### Exercise prompt
Transcribe exactly everything in the data below from the line containing "- pose proof (on_metric_refines (set_value" down to the line containing "unfold danos_prom_inc. destruct", both lines included and nothing further.

((

(** C27. The table of metrics is a map: on an initialised table with names that
    fit their arrays, every operation returns what the operation on the map
    from names to metrics returns and leaves the table of the resulting map;
    a duplicate and the 129th metric are refused, and an unknown name changes
    nothing. *)
Theorem prom_table_refines_map op p :
  prom_wf p -> op_name_fits op ->
  let '(r, p') := run_prom op p in
  prom_wf p' /\ (r, metric_map p') = spec_prom (g_provider p) op (metric_map p).
Proof.
  intros Hp Hf. destruct op as [n h t|n s|n v|n d|n v|]; cbn [run_prom spec_prom].
  - unfold danos_prom_register. rewrite (pw_inited p Hp). pose proof (register_refines n h t p Hp Hf) as H.
    destruct (register_locked n h t p) as [r p']. by destruct H as (? & _ & ?).
  - destruct s as [|c s]; [done|]. rewrite bool_decide_false by done.
    pose proof (on_metric_refines (bind_metric (c :: s)) n p Hp ltac:(done)) as H. unfold on_metric in H.
    unfold danos_prom_bind_stat. destruct (find_metric_locked _ _) as [i|]; by destruct H as (? & _ & ?).
  - pose proof (on_metric_refines (set_value v) n p Hp ltac:(done)) as H. unfold danos_prom_set.
    destruct (on_metric _ _ _) as [r p']. by destruct H as (? & _ & ?).
  - pose proof (on_metric_refines (fun m => set_value (d_add (pm_value m) d) m) n p Hp ltac:(done)) as H.
    unfold danos_prom_inc. destruct (on_metric _ _ _) as [r p']. by destruct H as (? & _ & ?).
  - pose proof (on_metric_refines (observe v) n p Hp ltac:(done)) as H. unfold danos_prom_observe.
    destruct (on_metric _ _ _) as [r p']. by destruct H as (? & _ & ?).
  - pose proof (refresh_refines p Hp) as H. destruct (danos_prom_refresh p) as [r p']. by destruct H as (? & _ & ?).
Qed.

Lemma prom_table_refines_map_witness :
  let p := danos_prom_init prom_boot in
  let op := PRegister (lit "danos_extra") (lit "Extra") DANOS_METRIC_GAUGE in
  let '(r, p') := run_prom op p in
  prom_wf p' /\ (r, metric_map p') = spec_prom (g_provider p) op (metric_map p).
Proof.
  apply (prom_table_refines_map (PRegister (lit "danos_extra") (lit "Extra") DANOS_METRIC_GAUGE) (danos_prom_init prom_boot)).
  - apply prom_init_wf.
  - cbn. unfold PROM_NAME_LEN. lia.
Defined.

))

### Your solution
  - pose proof (on_metric_refines (set_value v) n p Hp ltac:(done)) as H. unfold danos_prom_set.
    destruct (on_metric _ _ _) as [r p']. by destruct H as (? & _ & ?).
  - pose proof (on_metric_refines (fun m => set_value (d_add (pm_value m) d) m) n p Hp ltac:(done)) as H.
    unfold danos_prom_inc. destruct (on_metric _ _ _) as [r p']. by destruct H as (? & _ & ?).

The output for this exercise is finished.